SAN FRANCISCO--(BUSINESS WIRE)--Americans have moved around much less during the pandemic -- and that includes behind the wheel. Today, new data from Life360, the leading safety and coordination service for families worldwide, reveals that while Americans drove less during the pandemic, they collided and sped more, and were generally more distracted behind the wheel.
Life360 compared its app-generated driving data from March-December 2020 -- the months most impacted by the pandemic -- with data from the same time period* in 2019.
From March-December 2020, key findings include:
- The Road Less Traveled. With social distancing measures, business closures and a shift to working and learning from home for many, members in the U.S. drove 16 percent less during the pandemic, per active user (917 miles in 2020 compared to 1,092 miles in 2019).
- Collisions Counted. Life360 noted 10 percent more car collisions during the pandemic, per miles driven than the previous year. Collisions are detected via Crash Detection**, a Life360 driver safety feature that recognizes when a user is driving more than 25 miles per hour and has been in an accident, either as a driver or passenger.
- Ever More Emergencies. Going hand-in-hand with more collisions, the average monthly dispatch of emergency vehicles increased by 8 percent during the pandemic. This was generated via the app’s Crash Detection feature, which dispatches emergency responders to the exact location of an accident when help is needed.

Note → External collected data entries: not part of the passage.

Lemma agg_inv_discard_NaN calc st ws ws' :
  agg_inv calc st ws -> ws ≡ₚ NaN :: ws' ->
  agg_inv calc (mkAgg (calcSumX2 st) (N st) (sumX st) (sumX2 st) (maxScale st) (maxScaleCount st) (int64 (NaNcount st - 1))) ws'.
Proof.
  intros [Ec Hlen HN Hnan Hmax Hcnt I Hds Hnd Hsq] Hp. pose proof (Permutation_length Hp) as HL. cbn [length] in HL.
  pose proof (count_all ws') as Hall. pose proof (count_bounds is_fin ws'). pose proof (count_bounds (fun d => negb (is_fin d)) ws').
  fold (fin_count ws') in *. fold (nan_count ws') in *.
  assert (Enan : nan_count ws = 1 + nan_count ws') by (unfold nan_count; by rewrite Hp, count_cons).
  assert (ES : max_scale ws = max_scale ws') by (by rewrite Hp).
  assert (EF : fin_count ws = fin_count ws') by (unfold fin_count; by rewrite Hp, count_cons).
  split; cbn [calcSumX2 N NaNcount maxScale maxScaleCount sumX sumX2]; try lia; try done.
  - rewrite int64_small by lia. lia.
  - rewrite Hcnt, ES. rewrite Hp at 1. by rewrite count_cons.
  - destruct I as [O D]. split; [done|]. rewrite ES in D. by rewrite Hp in D.
  - intros Hc. destruct (Hsq Hc) as [O D]. split; [done|]. rewrite ES in D. by rewrite Hp in D.
Qed.

Lemma agg_inv_discard calc st ws ws' num d :
  agg_inv calc st ws -> ws ≡ₚ d :: ws' -> numeric_is num d ->
  if uncertain ws ws' then do_numeric_discard st num = Ok None
  else exists st', do_numeric_discard st num = Ok (Some st') /\ agg_inv calc st' ws'.
Proof.
  intros Inv Hp Nm. unfold do_numeric_discard. rewrite (numeric_is_NaN _ _ Nm). destruct d as [|m s].
  { assert (ES : max_scale ws = max_scale ws') by (by rewrite Hp). unfold uncertain. rewrite ES, Z.ltb_irrefl. cbn [andb].
    eexists. split; [done|]. by eapply agg_inv_discard_NaN. }
  destruct Inv as [Ec Hlen HN Hnan Hmax Hcnt I Hds Hnd Hsq].
  pose proof (Permutation_length Hp) as HL. cbn [length] in HL. pose proof (count_all ws') as Hall.
  pose proof (count_bounds is_fin ws'). fold (fin_count ws') in *. pose proof (count_bounds (fun d => negb (is_fin d)) ws'). fold (nan_count ws') in *.
  assert (Enan : nan_count ws = nan_count ws') by (unfold nan_count; by rewrite Hp, count_cons).
  destruct (argument_vars num m s (calcSumX2 st) Nm) as (V & D & Es & X2 & EX2 & HX2). cbv zeta in *. rewrite Es.
  pose proof (numeric_is_scale _ _ _ Nm) as Hs0.
  destruct (discard_scales st ws ws' m s Hp ltac:(lia) Hlen HN Hmax Hcnt) as (-> & -> & EN & HS).
  destruct (uncertain ws ws'); [done|]. specialize (HS eq_refl). rewrite EX2. cbn [mbind result_bind].
  destruct (Z.ltb_spec 0 (fin_count ws')) as [Hf|Hf].
  - specialize (HS Hf). destruct (flip_denotes _ _ _ V D) as [V' D'].
    destruct (sum_inv_remove 1 (fun m => m) (sumX st) ws ws' m s _ ltac:(lia) Hp HS I V' D') as (a' & -> & I' & Hd' & Hn').
    cbn [mbind result_bind].
    assert (H2 : exists a2, add_if (calcSumX2 st) (sumX2 st) (with_sign NUMERIC_NEG X2) = Ok a2 /\ (calc = true -> sum_inv 2 square a2 ws')).
    { unfold add_if. rewrite Ec in *. destruct calc; [|by exists (sumX2 st)]. destruct (HX2 eq_refl) as [V2 D2].
      destruct (negate_denotes _ _ _ V2 (Z.square_nonneg m) D2) as [V2' D2'].
      destruct (sum_inv_remove 2 square _ ws ws' m s _ ltac:(lia) Hp HS (Hsq eq_refl) V2' D2') as (a2 & -> & ? & _). by exists a2. }
    destruct H2 as (a2 & -> & I2). cbn [mbind result_bind]. eexists. split; [done|].
    split; cbn [calcSumX2 N NaNcount maxScale maxScaleCount sumX sumX2]; try done; try lia.
    + rewrite int64_small by lia. lia.
    + rewrite Hd', Hds. cbn [with_sign dscale]. rewrite Es, HS. assert (s <= max_scale ws) by (rewrite Hp; cbn; lia). lia.
  - assert (Hz : fin_count ws' = 0) by lia. eexists. split; [done|].
    split; cbn [calcSumX2 N NaNcount maxScale maxScaleCount sumX sumX2]; try done; try lia.
    + rewrite int64_small by lia. lia.
    + apply sum_inv_reset; [apply I|done].
    + cbn. symmetry. by apply (no_numbers ws').
    + intros Hc. rewrite Ec, Hc. apply sum_inv_reset; [by apply Hsq|done].
Qed.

- Surge in Speeding. Speeding events, which is defined as accelerating beyond 80 miles per hour, increased by 12 percent during the pandemic.
- Distracted While Driving. Distracted driving, quantified by how often members use their phone while driving, increased by 9 percent during the pandemic.

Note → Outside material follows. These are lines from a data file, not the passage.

(* ===== verification/QSort.v ===== *)
(** * The sort function of the backend

    [qsort_arg] of src/port/qsort_arg.c ([pg_qsort] of qsort.c is the same code
    without the extra argument): Bentley and McIlroy's quicksort with a check
    for presorted input, recursing on the smaller part and iterating on the
    larger one.

    The array is a list; a pointer into it is an index.  [swapfunc] moves
    elements bytewise, which exchanges two elements.  The function is shown to
    be a sorting function: it discharges the interface [Sorter]. *)

From Stdlib Require Import FinFun.
From S2P Require Import Prelude Sorting.

Section QSort.
Context {A : Type} (d : A) (cmp : A -> A -> Z).

(** The element at index [i] (every access is inside the array). *)
Definition get (l : list A) (i : nat) : A := nth i l d.

Definition swap (i j : nat) (l : list A) : list A := <[i := get l j]> (<[j := get l i]> l).

(** ** Insertion sort of fewer than 7 elements *)

(** The inner loop, with [pl] at [a + k]. *)
Fixpoint ins_inner (a k : nat) (l : list A) : list A :=
  match k with
  | O => l
  | S k' =>
      if cmp (get l (a + k')) (get l (a + k)) >? 0
      then ins_inner a k' (swap (a + k) (a + k') l)
      else l
  end.

(** The outer loop, with [pm] at [a + m] and [count] rounds to go. *)
Fixpoint ins_outer (a m count : nat) (l : list A) : list A :=
  match count with
  | O => l
  | S count' => ins_outer a (S m) count' (ins_inner a m l)
  end.

Fixpoint presorted (a m count : nat) (l : list A) : bool :=
  match count with
  | O => true
  | S count' =>
      if cmp (get l (a + m - 1)) (get l (a + m)) >? 0 then false
      else presorted a (S m) count' l
  end.

(** ** Choice of the pivot *)

Definition med3 (l : list A) (a b c : nat) : nat :=
  if cmp (get l a) (get l b) <? 0 then
    if cmp (get l b) (get l c) <? 0 then b else if cmp (get l a) (get l c) <? 0 then c else a
  else
    if cmp (get l b) (get l c) >? 0 then b else if cmp (get l a) (get l c) <? 0 then a else c.

Definition choose_pivot (a n : nat) (l : list A) : nat :=
  let pm := (a + n / 2)%nat in
  if (7 <? n)%nat then
    let pl := a in
    let pn := (a + (n - 1))%nat in
    let '(pl, pm, pn) :=
      if (40 <? n)%nat then
        let dd := (n / 8)%nat in
        (med3 l pl (pl + dd) (pl + 2 * dd), med3 l (pm - dd) pm (pm + dd), med3 l (pn - 2 * dd) (pn - dd) pn)
      else (pl, pm, pn) in
    med3 l pl pm pn
  else pm.
(** Distribute the entries that have one place only; the others are collected
    as common entries. *)
Fixpoint distribute (tc : TypeCacheEntry) (left_upper right_lower : RangeBound) (v : GIST_SPLITVEC)
    (common : list CommonEntry) (i : Z) (ents : list RangeType) : result (GIST_SPLITVEC * list CommonEntry) :=
  match ents with
  | [] => Ok (v, common)
  | range :: ents' =>
      let '(lower, upper, empty) := range_deserialize tc range in
      if range_cmp_bounds tc upper left_upper <=? 0 then
        if range_cmp_bounds tc lower right_lower >=? 0 then
          delta ←
            (if has_subtype_diff tc then
               d1 ← call_subtype_diff tc (val lower) (val right_lower);
               d2 ← call_subtype_diff tc (val left_upper) (val upper);
               Ok (f8_sub d1 d2)
             else Ok f8_zero);
          distribute tc left_upper right_lower v (common ++ [mkCommon i delta]) (i + 1) ents'
        else
          v ← PLACE_LEFT tc v range i;
          distribute tc left_upper right_lower v common (i + 1) ents'
      else
        v ← PLACE_RIGHT tc v range i;
        distribute tc left_upper right_lower v common (i + 1) ents'
  end.

Definition range_gist_double_sorting_split (tc : TypeCacheEntry) (entryvec : list RangeType) : result GIST_SPLITVEC :=
  context ← select_split tc entryvec;
  match ctx_left_upper context, ctx_right_lower context, first context with
  | Some left_upper, Some right_lower, false =>
      '(v, common_entries) ← distribute tc left_upper right_lower empty_split [] 1 entryvec;
      match common_entries with
      | [] => Ok v
      | _ =>
          let common_entries := qsort_arg common_entry_cmp common_entries in
          place_sorted tc entryvec (common_left context) v 0 (map ce_index common_entries)
      end
  | _, _, _ => range_gist_fallback_split tc entryvec
  end.

(** ** Choosing the split *)

Definition count_class (entryvec : list RangeType) (j : Z) : Z :=
  Z.of_nat (length (List.filter (fun r => get_gist_range_class r =? j) entryvec)).

(** One step of the loop that counts non-empty classes and finds the biggest:
    [(biggest_class, biggest_class_count, non_empty_classes_count)]. *)
Definition class_step (count_in_classes : Z -> Z) (acc : Z * Z * Z) (j : Z) : Z * Z * Z :=
  let '(biggest_class, biggest_class_count, non_empty_classes_count) := acc in
  if count_in_classes j >? 0 then
    if count_in_classes j >? biggest_class_count
    then (j, count_in_classes j, non_empty_classes_count + 1)
    else (biggest_class, biggest_class_count, non_empty_classes_count + 1)
  else acc.

Definition scan_classes (count_in_classes : Z -> Z) : Z * Z * Z :=
  fold_left (class_step count_in_classes) [0; 1; 2; 3; 4; 5; 6; 7; 8] (-1, 0, 0).

(** [classes_groups[class] = SPLIT_RIGHT] for the classes listed. *)
Definition groups_right (classes : list Z) (class : Z) : SplitLR :=
  if existsb (Z.eqb class) classes then SPLIT_RIGHT else SPLIT_LEFT.

Definition choose_groups (count_in_classes : Z -> Z) (total_count biggest_class : Z) : Z -> SplitLR :=
  if count_in_classes CLS_NORMAL >? 0 then groups_right [CLS_NORMAL]
  else
    let nonInfCount := count_in_classes CLS_NORMAL + count_in_classes CLS_CONTAIN_EMPTY + count_in_classes CLS_EMPTY in
    let infCount := total_count - nonInfCount in
    let nonEmptyCount :=
      count_in_classes CLS_NORMAL + count_in_classes CLS_LOWER_INF + count_in_classes CLS_UPPER_INF
      + count_in_classes (Z.lor CLS_LOWER_INF CLS_UPPER_INF) in
    let emptyCount := total_count - nonEmptyCount in
    if (infCount >? 0) && (nonInfCount >? 0)
       && (Z.abs (infCount - nonInfCount) <=? Z.abs (emptyCount - nonEmptyCount)) then
      groups_right [CLS_NORMAL; CLS_CONTAIN_EMPTY; CLS_EMPTY]
    else if (emptyCount >? 0) && (nonEmptyCount >? 0) then
      groups_right [CLS_NORMAL; CLS_LOWER_INF; CLS_UPPER_INF; Z.lor CLS_LOWER_INF CLS_UPPER_INF]
    else groups_right [biggest_class].

(** The split method for [entryvec], given the type cache entry. *)
Definition picksplit (tc : TypeCacheEntry) (entryvec : list RangeType) : result GIST_SPLITVEC :=
  let count_in_classes := count_class entryvec in
  let total_count := Z.of_nat (length entryvec) in
  let '(biggest_class, _, non_empty_classes_count) := scan_classes count_in_classes in
  if non_empty_classes_count =? 1 then
    let c := Z.land biggest_class (Z.lnot CLS_CONTAIN_EMPTY) in
    if c =? CLS_NORMAL then range_gist_double_sorting_split tc entryvec
    else if c =? CLS_LOWER_INF then range_gist_single_sorting_split tc entryvec true
    else if c =? CLS_UPPER_INF then range_gist_single_sorting_split tc entryvec false
    else range_gist_fallback_split tc entryvec
  else
    range_gist_class_split tc entryvec (choose_groups count_in_classes total_count biggest_class).

Definition range_gist_picksplit `{Catalog} (entryvec : list RangeType) : Fn FnExtra GIST_SPLITVEC :=
  match entryvec with
  | [] => lift (undefined "no entries to split")
  | pred_left :: _ =>
      typcache ← range_get_typcache (RangeTypeGetOid pred_left);
      lift (picksplit typcache entryvec)
  end.

End Split.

As the largest source of driving data in the world leveraging more than 200 billion miles annually, Life360 provides safety insights around driving behavior to better protect family members on the go via location sharing, day-to-day communications, driver updates, emergency response features, and more.

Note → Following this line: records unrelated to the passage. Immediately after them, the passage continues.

(* ===== verification/RangeGistTheorems.v ===== *)
(** * Properties of the GiST support, and the split by class of ranges

    When the entries of a page are of more than one class, the groups that
    [range_gist_picksplit] assigns to the classes both get an entry; then the
    theorems on sorting, keys, splits and penalties. *)

From S2P Require Import Prelude Floats Varlena RangeTypes RangeOrder RangeOps RangeStore Hashfn RangeCanon.
From S2P Require Import RangeParse RangeFmgr Sorting RangeGist RangeGistSplit RangeGistKeys RangeGistPart.
From S2P Require Import RangeTheorems QSort RangeGistSearch.

(** A list of class numbers has no repetition. *)
Ltac classes_nodup := repeat constructor; rewrite ?list_elem_of_In; cbn; unfold not; intuition discriminate.

Section Counting.
Context (entryvec : list RangeType).

Lemma class_range r : In (get_gist_range_class r) [0; 1; 2; 3; 4; 5; 6; 7; 8].
Proof.
  unfold get_gist_range_class. destruct (bit_set _ RANGE_EMPTY); [cbn; tauto|].
  destruct (bit_set _ RANGE_LB_INF), (bit_set _ RANGE_UB_INF), (bit_set _ RANGE_CONTAIN_EMPTY); cbn; tauto.
Qed.

Lemma count_class_nonneg j : 0 <= count_class entryvec j.
Proof. unfold count_class. lia. Qed.

Lemma count_class_pos j :
  0 < count_class entryvec j <-> exists r, In r entryvec /\ get_gist_range_class r = j.
Proof.
  unfold count_class. split.
  - destruct (List.filter _ entryvec) as [|r l] eqn:E; [cbn; lia|]. intros _. exists r.
    assert (Hr : In r (List.filter (fun r => get_gist_range_class r =? j) entryvec)) by (rewrite E; by left).
    apply filter_In in Hr as [? ?]. split; [done|]. by apply Z.eqb_eq.
  - intros (r & Hin & <-).
    assert (Hr : In r (List.filter (fun r' => get_gist_range_class r' =? get_gist_range_class r) entryvec))
      by (apply filter_In; split; [done|apply Z.eqb_refl]).
    destruct (List.filter _ entryvec); [done|]. cbn. lia.
Qed.

(** Counting classes [js] without repetition does not exceed the total, and
    falls short of it exactly when an entry of another class exists. *)
Definition count_classes (js : list Z) : Z := foldr (fun j n => count_class entryvec j + n) 0 js.

Lemma count_classes_filter js :
  NoDup js ->
  count_classes js = Z.of_nat (length (List.filter (fun r => existsb (Z.eqb (get_gist_range_class r)) js) entryvec)).
Proof.
  unfold count_classes, count_class. induction 1 as [|j js Hj Hnd IH]; cbn [foldr existsb].
  { clear. induction entryvec; cbn; [done|auto]. }
  rewrite IH. rewrite <- Nat2Z.inj_add. f_equal. clear IH Hnd.
  induction entryvec as [|r l IHl]; cbn; [done|].
  destruct (Z.eqb_spec (get_gist_range_class r) j) as [->|]; cbn [orb].
  - destruct (existsb (Z.eqb j) js) eqn:E; [|cbn; by rewrite IHl].
    apply existsb_exists in E as (x & Hx & <-%Z.eqb_eq). destruct Hj. by apply list_elem_of_In.
  - destruct (existsb _ js); cbn; rewrite <- IHl; lia.
Qed.

Lemma count_classes_less js :
  NoDup js -> count_classes js < Z.of_nat (length entryvec) ->
  exists r, In r entryvec /\ existsb (Z.eqb (get_gist_range_class r)) js = false.
Proof.
  intros Hnd Hlt. rewrite count_classes_filter in Hlt by done. clear Hnd.
  induction entryvec as [|r l IH]; cbn in *; [lia|].
  destruct (existsb (Z.eqb (get_gist_range_class r)) js) eqn:E; cbn in Hlt.
  - destruct IH as (r' & ? & ?); [lia|]. exists r'. auto.
  - exists r. auto.
Qed.

Lemma count_classes_pos js :
  0 < count_classes js -> exists r, In r entryvec /\ existsb (Z.eqb (get_gist_range_class r)) js = true.
Proof.
  unfold count_classes. induction js as [|j js IH]; cbn; [lia|]. intros Hp.
  destruct (Z.lt_ge_cases 0 (count_class entryvec j)) as [Hj|Hj].
  - apply count_class_pos in Hj as (r & ? & <-). exists r. split; [done|]. by rewrite Z.eqb_refl.
  - destruct IH as (r & ? & E); [lia|]. exists r. split; [done|]. by rewrite E, orb_true_r.
Qed.

End Counting.

(** ** The scan of the classes *)

Section Scan.
Context (count : Z -> Z).

Lemma class_step_inv js big cnt n :
  0 <= cnt -> (0 < n -> 0 < cnt) -> (0 < cnt -> 0 < count big) -> 0 <= n ->
  let '(big', cnt', n') := fold_left (class_step count) js (big, cnt, n) in
  (0 < n' -> 0 < count big') /\ n <= n' /\
  (n < n' -> exists j, In j js /\ 0 < count j) /\
  (n = n' -> forall j, In j js -> count j <= 0) /\
  (NoDup js -> n + 1 < n' -> exists j k, j <> k /\ 0 < count j /\ 0 < count k).
Proof.
  revert big cnt n. induction js as [|j js IH]; intros big cnt n Hc Hn Hb H0; cbn [fold_left].
  { split_and!; [auto|lia|lia|done|lia]. }
  destruct (class_step count (big, cnt, n) j) as [[big1 cnt1] n1] eqn:Es. unfold class_step in Es.
  destruct (Z.gtb_spec (count j) 0) as [Hj|Hj].
  - assert (H1 : n1 = n + 1 /\ 0 < cnt1 /\ 0 < count big1)
      by (destruct (Z.gtb_spec (count j) cnt); injection Es as <- <- <-; split_and!; try lia; apply Hb; lia).
    specialize (IH big1 cnt1 n1 ltac:(lia) ltac:(lia) ltac:(lia) ltac:(lia)).
    destruct (fold_left _ js _) as [[big' cnt'] n']. destruct IH as (? & ? & H3 & H4 & H5).
    split_and!; [done|lia|intros _; exists j; split; [by left|done]|lia|].
    intros [Hni _]%NoDup_cons Hp. destruct H3 as (k & Hk & ?); [lia|]. exists j, k. split; [|done].
    intros ->. by apply Hni, list_elem_of_In.
  - injection Es as <- <- <-. specialize (IH big cnt n Hc Hn Hb H0).
    destruct (fold_left _ js _) as [[big' cnt'] n']. destruct IH as (? & ? & H3 & H4 & H5). split_and!; try done.
    + intros Hp. destruct (H3 Hp) as (k & ? & ?). exists k. split; [by right|done].
    + intros E k [<-|Hk]; [done|by apply H4].
    + intros [_ Hnd]%NoDup_cons Hp. by apply H5.
Qed.

Lemma scan_classes_spec :
  let '(big, _, n) := scan_classes count in
  (forall j, In j [0; 1; 2; 3; 4; 5; 6; 7; 8] -> 0 < count j -> 0 < n) /\
  (1 < n -> 0 < count big /\ exists j k, j <> k /\ 0 < count j /\ 0 < count k).
Proof.
  unfold scan_classes.
  pose proof (class_step_inv [0; 1; 2; 3; 4; 5; 6; 7; 8] (-1) 0 0 ltac:(lia) ltac:(lia) ltac:(lia) ltac:(lia)) as Hs.
  destruct (fold_left _ _ _) as [[big cnt] n]. destruct Hs as (H1 & H2 & H3 & H4 & H5). split.
  - intros j Hj Hp. destruct (Z.eq_dec 0 n) as [E|]; [|lia]. specialize (H4 E j Hj). lia.
  - intros Hn. split; [apply H1; lia|]. apply H5; [|lia].
    classes_nodup.
Qed.

End Scan.

(** ** The groups *)

Section Groups.
Context (entryvec : list RangeType).

Definition in_group (groups : Z -> SplitLR) (side : SplitLR) : Prop :=
  exists r, In r entryvec /\ groups (get_gist_range_class r) = side.

Lemma groups_right_right js r :
  In r entryvec -> existsb (Z.eqb (get_gist_range_class r)) js = true -> in_group (groups_right js) SPLIT_RIGHT.
Proof. intros Hin E. exists r. unfold groups_right. by rewrite E. Qed.

Lemma groups_right_left js r :
  In r entryvec -> existsb (Z.eqb (get_gist_range_class r)) js = false -> in_group (groups_right js) SPLIT_LEFT.
Proof. intros Hin E. exists r. unfold groups_right. by rewrite E. Qed.

(** One class against the others. *)
Lemma groups_one_class big :
  0 < count_class entryvec big ->
  (exists j k, j <> k /\ 0 < count_class entryvec j /\ 0 < count_class entryvec k) ->
  in_group (groups_right [big]) SPLIT_LEFT /\ in_group (groups_right [big]) SPLIT_RIGHT.
Proof.
  intros Hb (j & k & Hjk & Hj & Hk). split.
  - assert (exists c, c <> big /\ 0 < count_class entryvec c) as (c & Hc & Hp)
      by (destruct (Z.eq_dec j big); [exists k; split; [congruence|done]|by exists j]).
    apply count_class_pos in Hp as (r & Hin & Hr). apply (groups_right_left _ r Hin). cbn. rewrite Hr.
    by destruct (Z.eqb_spec c big).
  - apply count_class_pos in Hb as (r & Hin & Hr). apply (groups_right_right _ r Hin). cbn. by rewrite Hr, Z.eqb_refl.
Qed.

(** Some classes against the others. *)
Lemma groups_classes js :
  NoDup js -> 0 < count_classes entryvec js < Z.of_nat (length entryvec) ->
  in_group (groups_right js) SPLIT_LEFT /\ in_group (groups_right js) SPLIT_RIGHT.
Proof.
  intros Hnd [Hp Hl]. split.
  - destruct (count_classes_less entryvec js Hnd Hl) as (r & ? & ?). by apply (groups_right_left _ r).
  - destruct (count_classes_pos entryvec js Hp) as (r & ? & ?). by apply (groups_right_right _ r).
Qed.

Lemma choose_groups_both :
  let '(big, _, n) := scan_classes (count_class entryvec) in
  entryvec <> [] -> n <> 1 ->
  let groups := choose_groups (count_class entryvec) (Z.of_nat (length entryvec)) big in
  in_group groups SPLIT_LEFT /\ in_group groups SPLIT_RIGHT.
Proof.
  pose proof (scan_classes_spec (count_class entryvec)) as Hs.
  destruct (scan_classes (count_class entryvec)) as [[big cnt] n]. destruct Hs as [Hpos Htwo].
  intros Hne Hn. assert (H1 : 1 < n).
  { destruct entryvec as [|r l] eqn:E; [done|]. rewrite <- E in *.
    specialize (Hpos _ (class_range r)). enough (0 < n) by lia. apply Hpos. apply count_class_pos.
    exists r. rewrite E. split; [by left|done]. }
  destruct (Htwo H1) as [Hb Hjk]. unfold choose_groups. cbv zeta.
  destruct (Z.gtb_spec (count_class entryvec CLS_NORMAL) 0) as [H0|H0]; [by apply groups_one_class; [lia|]|].
  destruct (_ && _ && _) eqn:E1.
  { apply andb_true_iff in E1 as [[Ha Hc]%andb_true_iff _]. apply Z.gtb_lt in Ha, Hc.
    apply groups_classes; [classes_nodup|]. unfold count_classes. cbn [foldr]. lia. }
  clear E1. destruct (_ && _) eqn:E2; [|by apply groups_one_class].
  apply andb_true_iff in E2 as [Ha Hc]. apply Z.gtb_lt in Ha, Hc.
  apply groups_classes; [classes_nodup|]. unfold count_classes. cbn [foldr]. lia.
Qed.

End Groups.

(** ** The split *)

Section ClassSplit.
Context `{Toast} (tc : TypeCacheEntry).

(** A class split puts entry [off] in the group of its class. *)
Lemma class_loop_groups groups ents i v v' :
  class_loop tc groups v i ents = Ok v' ->
  (spl_left v <> [] \/ (exists r, In r ents /\ groups (get_gist_range_class r) = SPLIT_LEFT) -> spl_left v' <> []) /\
  (spl_right v <> [] \/ (exists r, In r ents /\ groups (get_gist_range_class r) = SPLIT_RIGHT) -> spl_right v' <> []).
Proof.
  revert i v. induction ents as [|r ents IH]; intros i v; cbn [class_loop].
  { intros [= <-]. split; intros [?|(? & [] & _)]; done. }
  cbv zeta. intros (v1 & Hp & Hl)%bind_Ok. destruct (IH _ _ Hl) as [IHl IHr].
  assert (Hg : spl_left v1 = spl_left v ++ (if decide (groups (get_gist_range_class r) = SPLIT_LEFT) then [i] else []) /\
               spl_right v1 = spl_right v ++ (if decide (groups (get_gist_range_class r) = SPLIT_LEFT) then [] else [i])).
  { destruct (decide _); [apply (place_groups tc v r i true v1 Hp)|apply (place_groups tc v r i false v1 Hp)]. }
  destruct Hg as [El Er]. rewrite El in IHl. rewrite Er in IHr.
  destruct (groups (get_gist_range_class r)) eqn:Eg; destruct (decide _) as [Ed|Ed]; try done;
    rewrite app_nil_r in *.
  - split; [intros _; apply IHl; left; by destruct (spl_left v)|].
    intros [?|(r' & [<-|Hin] & E)]; apply IHr; [by left|congruence|right; by exists r'].
  - split; [|intros _; apply IHr; left; by destruct (spl_right v)].
    intros [?|(r' & [<-|Hin] & E)]; apply IHl; [by left|congruence|right; by exists r'].
Qed.

Lemma class_split_both entryvec `{!Sorter} v :
  let '(big, _, n) := scan_classes (count_class entryvec) in
  entryvec <> [] -> n <> 1 -> picksplit tc entryvec = Ok v -> spl_left v <> [] /\ spl_right v <> [].
Proof.
  pose proof (choose_groups_both entryvec) as Hg. unfold picksplit.
  destruct (scan_classes (count_class entryvec)) as [[big cnt] n]. intros Hne Hn.
  destruct (Z.eqb_spec n 1); [done|]. destruct (Hg Hne Hn) as [Hl Hr]. intros Hs.
  destruct (class_loop_groups _ _ _ _ _ Hs) as [H1 H2]. split; [apply H1|apply H2]; by right.
Qed.

End ClassSplit.

(** ** Properties of the GiST support for ranges *)

#[local] Existing Instance plain_toast.

(** ** Concrete keys *)

Lemma int4_key a b :
  let r := int4_stored_range a b in
  (exists lo up, range_deserialize int4range r = (lo, up, false) /\ inclusive lo = true /\ inclusive up = false) ->
  stored_range int4range r -> gist_key int4range r.
Proof.
  cbv zeta. intros (lo & up & Hd & Il & Iu) Hs. exists (int4_stored_range a b). rewrite Hd.
  destruct (deserialize_sides _ _ _ _ _ Hd) as (El & Eu & _).
  split; [done|]. split; [by left|]. intros _. split; right; right; congruence.
Qed.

*The dataset was generated by pulling and comparing Life360 driving data from March 1 - December 1, 2019 and March 1 - December 1, 2020. The dataset looks at U.S.-based users only and takes userbase growth into consideration.
**Crash Detection is enabled when: the vehicle is moving at a sustained speed of at least 25 mph for at least 30 seconds before the collision; the vehicle has come to a complete stop after the collision; user’s phone has more than 20% battery life and not be in power saving mode; the phone’s WiFi settings are turned on; and you are in an area with strong cell phone reception (e.g. Crash Detection does not work in a tunnel). If you’re on a CDMA carrier (including Verizon, Sprint, and US Cellular), cell data doesn’t always work if you are on a phone call. If you’re on a phone call at the time of a car crash, it might not be detected. Even if all the criteria mentioned are met, Life360 may not detect all major collisions due to network outages, algorithm error, availability of GPS location data, sensor error on the mobile device, and crash location outside of a wireless service coverage area among others.
Life360 operates a platform for today’s busy families, bringing them closer together by helping them better know, communicate with and protect the people they care about most. The company’s core offering, the Life360 mobile app, is a market leading app for families, with features that range from communications to driving safety and location sharing. Life360 is based in San Francisco and as of September 2020 has more than 25 million MAU located in more than 140 countries.